##### LISTED RECORDS

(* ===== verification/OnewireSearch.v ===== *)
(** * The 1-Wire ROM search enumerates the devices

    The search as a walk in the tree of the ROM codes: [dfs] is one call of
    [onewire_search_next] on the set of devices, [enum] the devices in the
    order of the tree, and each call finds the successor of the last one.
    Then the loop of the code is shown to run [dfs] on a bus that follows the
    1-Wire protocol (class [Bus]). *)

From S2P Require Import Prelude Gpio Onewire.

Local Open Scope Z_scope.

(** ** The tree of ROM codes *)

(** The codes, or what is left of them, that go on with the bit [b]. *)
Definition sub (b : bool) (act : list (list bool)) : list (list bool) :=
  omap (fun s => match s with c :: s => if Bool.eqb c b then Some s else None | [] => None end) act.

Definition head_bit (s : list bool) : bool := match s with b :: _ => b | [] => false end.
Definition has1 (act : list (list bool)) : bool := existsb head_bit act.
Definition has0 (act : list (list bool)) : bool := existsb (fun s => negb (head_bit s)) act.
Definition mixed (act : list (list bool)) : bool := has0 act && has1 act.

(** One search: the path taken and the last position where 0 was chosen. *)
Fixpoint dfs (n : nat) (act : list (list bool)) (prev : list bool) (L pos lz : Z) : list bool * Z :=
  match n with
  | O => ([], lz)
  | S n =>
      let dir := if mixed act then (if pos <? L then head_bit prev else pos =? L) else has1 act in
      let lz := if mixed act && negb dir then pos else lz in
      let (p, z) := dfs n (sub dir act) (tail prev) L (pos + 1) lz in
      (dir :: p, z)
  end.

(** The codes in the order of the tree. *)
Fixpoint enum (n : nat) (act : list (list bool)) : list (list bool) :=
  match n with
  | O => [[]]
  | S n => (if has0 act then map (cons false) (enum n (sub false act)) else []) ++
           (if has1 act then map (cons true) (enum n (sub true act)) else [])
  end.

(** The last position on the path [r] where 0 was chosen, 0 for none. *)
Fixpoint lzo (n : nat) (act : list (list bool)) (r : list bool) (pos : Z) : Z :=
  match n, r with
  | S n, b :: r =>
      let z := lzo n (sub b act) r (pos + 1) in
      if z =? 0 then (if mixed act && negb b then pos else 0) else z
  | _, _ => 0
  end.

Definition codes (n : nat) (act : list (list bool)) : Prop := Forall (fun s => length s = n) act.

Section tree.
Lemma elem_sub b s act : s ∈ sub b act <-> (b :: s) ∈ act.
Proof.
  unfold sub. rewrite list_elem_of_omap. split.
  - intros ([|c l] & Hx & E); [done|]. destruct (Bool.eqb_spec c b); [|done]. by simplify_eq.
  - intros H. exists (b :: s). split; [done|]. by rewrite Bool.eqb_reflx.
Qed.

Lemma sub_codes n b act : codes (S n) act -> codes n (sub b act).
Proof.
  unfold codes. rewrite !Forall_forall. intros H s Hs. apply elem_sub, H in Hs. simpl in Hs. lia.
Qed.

##########
##### LISTED RECORDS

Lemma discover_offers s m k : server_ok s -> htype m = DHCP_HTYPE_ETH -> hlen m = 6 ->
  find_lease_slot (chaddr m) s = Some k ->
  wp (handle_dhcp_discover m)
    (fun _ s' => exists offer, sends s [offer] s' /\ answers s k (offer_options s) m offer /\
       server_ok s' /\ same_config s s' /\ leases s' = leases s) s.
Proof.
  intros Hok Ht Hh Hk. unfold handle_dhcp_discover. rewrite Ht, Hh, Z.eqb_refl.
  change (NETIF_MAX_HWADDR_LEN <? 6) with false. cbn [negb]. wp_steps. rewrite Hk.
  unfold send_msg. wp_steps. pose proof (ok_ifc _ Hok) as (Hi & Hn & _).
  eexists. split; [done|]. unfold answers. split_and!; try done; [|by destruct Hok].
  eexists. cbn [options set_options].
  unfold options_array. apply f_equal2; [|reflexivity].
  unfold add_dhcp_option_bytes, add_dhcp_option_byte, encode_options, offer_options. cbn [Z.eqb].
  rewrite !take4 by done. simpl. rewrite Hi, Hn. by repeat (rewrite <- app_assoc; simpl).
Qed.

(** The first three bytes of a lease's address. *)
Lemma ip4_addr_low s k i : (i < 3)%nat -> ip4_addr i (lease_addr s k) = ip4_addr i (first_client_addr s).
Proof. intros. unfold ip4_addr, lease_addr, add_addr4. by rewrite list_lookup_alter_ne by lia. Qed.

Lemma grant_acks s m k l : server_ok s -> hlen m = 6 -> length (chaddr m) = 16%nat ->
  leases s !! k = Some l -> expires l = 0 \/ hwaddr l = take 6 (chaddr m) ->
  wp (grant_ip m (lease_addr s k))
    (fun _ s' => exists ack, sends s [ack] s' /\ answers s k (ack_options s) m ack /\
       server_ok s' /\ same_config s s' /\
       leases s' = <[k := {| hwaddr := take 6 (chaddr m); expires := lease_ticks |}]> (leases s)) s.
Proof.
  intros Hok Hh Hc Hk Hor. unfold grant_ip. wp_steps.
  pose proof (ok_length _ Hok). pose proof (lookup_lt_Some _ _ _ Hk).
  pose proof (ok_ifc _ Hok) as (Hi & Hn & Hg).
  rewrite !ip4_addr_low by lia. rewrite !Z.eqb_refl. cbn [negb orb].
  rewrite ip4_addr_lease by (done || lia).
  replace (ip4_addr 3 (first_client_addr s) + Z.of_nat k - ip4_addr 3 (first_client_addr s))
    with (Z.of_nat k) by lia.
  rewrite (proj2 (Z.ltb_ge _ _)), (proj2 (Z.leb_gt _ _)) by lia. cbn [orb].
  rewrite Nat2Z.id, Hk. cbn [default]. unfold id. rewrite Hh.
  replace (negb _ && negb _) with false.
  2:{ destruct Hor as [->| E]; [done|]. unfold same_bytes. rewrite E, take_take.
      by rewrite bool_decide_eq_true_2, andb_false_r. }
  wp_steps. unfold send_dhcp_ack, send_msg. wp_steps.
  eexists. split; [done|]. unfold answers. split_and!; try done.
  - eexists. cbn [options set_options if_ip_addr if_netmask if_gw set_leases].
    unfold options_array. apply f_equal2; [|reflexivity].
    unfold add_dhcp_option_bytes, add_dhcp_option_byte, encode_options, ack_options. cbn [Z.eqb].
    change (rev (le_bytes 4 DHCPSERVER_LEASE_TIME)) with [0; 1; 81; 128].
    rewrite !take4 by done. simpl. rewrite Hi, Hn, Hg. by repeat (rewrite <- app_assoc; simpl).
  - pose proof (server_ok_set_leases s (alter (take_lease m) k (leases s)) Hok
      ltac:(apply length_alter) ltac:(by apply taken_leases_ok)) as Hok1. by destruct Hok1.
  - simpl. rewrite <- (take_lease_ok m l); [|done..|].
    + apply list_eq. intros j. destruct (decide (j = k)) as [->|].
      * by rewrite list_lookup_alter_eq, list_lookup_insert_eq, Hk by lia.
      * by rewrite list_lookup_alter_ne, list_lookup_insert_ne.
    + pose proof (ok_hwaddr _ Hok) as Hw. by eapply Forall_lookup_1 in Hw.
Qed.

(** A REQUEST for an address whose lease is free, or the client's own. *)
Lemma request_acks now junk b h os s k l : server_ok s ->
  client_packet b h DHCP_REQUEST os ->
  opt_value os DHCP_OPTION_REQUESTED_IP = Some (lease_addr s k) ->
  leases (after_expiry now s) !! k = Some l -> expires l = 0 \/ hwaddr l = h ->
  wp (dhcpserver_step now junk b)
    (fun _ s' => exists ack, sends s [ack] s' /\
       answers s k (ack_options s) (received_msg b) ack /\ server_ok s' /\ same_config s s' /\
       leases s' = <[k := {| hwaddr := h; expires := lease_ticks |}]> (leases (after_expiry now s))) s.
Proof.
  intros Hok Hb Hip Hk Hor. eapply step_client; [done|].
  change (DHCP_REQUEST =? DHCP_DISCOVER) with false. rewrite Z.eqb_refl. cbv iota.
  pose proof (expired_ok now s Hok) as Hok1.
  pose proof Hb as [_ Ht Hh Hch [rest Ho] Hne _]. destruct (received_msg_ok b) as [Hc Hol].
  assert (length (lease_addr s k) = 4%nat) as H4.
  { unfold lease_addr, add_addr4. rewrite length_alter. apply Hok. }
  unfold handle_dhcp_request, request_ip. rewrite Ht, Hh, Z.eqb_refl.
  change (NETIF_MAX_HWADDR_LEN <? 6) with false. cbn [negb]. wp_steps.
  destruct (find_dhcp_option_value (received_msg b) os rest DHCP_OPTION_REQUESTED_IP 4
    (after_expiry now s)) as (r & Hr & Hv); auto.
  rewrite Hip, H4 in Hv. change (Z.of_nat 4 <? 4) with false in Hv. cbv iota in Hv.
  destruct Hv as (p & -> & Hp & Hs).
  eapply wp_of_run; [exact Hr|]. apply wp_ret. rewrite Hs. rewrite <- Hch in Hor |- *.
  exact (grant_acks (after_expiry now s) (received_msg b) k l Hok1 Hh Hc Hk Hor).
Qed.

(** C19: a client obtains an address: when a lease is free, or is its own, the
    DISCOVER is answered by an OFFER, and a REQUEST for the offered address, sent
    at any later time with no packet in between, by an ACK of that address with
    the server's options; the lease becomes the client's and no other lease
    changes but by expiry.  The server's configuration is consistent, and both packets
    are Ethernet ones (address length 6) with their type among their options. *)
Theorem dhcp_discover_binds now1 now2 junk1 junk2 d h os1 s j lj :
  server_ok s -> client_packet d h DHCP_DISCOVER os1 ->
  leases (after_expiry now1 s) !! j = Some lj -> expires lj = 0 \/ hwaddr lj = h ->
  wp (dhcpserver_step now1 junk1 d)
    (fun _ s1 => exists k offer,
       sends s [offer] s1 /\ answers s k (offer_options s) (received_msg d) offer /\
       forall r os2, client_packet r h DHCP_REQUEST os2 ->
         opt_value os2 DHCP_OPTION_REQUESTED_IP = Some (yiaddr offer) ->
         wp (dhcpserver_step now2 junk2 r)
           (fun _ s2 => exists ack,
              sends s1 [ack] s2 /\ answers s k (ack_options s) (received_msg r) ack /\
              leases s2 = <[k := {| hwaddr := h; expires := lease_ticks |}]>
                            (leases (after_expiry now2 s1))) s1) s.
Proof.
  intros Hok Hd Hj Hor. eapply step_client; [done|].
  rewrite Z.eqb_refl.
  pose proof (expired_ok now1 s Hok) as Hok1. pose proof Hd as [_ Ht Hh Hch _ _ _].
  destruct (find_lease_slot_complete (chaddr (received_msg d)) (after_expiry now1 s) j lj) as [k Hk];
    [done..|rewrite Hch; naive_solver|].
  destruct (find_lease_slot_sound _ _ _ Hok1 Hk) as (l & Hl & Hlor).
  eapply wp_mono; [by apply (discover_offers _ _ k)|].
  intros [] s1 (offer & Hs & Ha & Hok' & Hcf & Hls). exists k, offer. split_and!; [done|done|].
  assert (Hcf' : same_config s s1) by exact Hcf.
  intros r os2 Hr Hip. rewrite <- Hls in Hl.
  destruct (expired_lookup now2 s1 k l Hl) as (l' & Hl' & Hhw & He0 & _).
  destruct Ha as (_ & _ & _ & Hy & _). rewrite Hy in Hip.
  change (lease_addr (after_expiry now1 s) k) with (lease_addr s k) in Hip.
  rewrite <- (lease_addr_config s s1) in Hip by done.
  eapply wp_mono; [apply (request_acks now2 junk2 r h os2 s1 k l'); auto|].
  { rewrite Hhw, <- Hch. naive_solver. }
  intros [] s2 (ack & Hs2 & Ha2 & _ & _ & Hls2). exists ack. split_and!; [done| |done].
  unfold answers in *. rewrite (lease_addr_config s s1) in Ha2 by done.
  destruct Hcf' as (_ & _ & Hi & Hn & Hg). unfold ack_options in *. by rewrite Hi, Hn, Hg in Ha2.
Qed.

##########

TASK OBJECTIVE: Of the entries above, how many lines hold the word "last"? Give back only that number.

RESPONSE: 3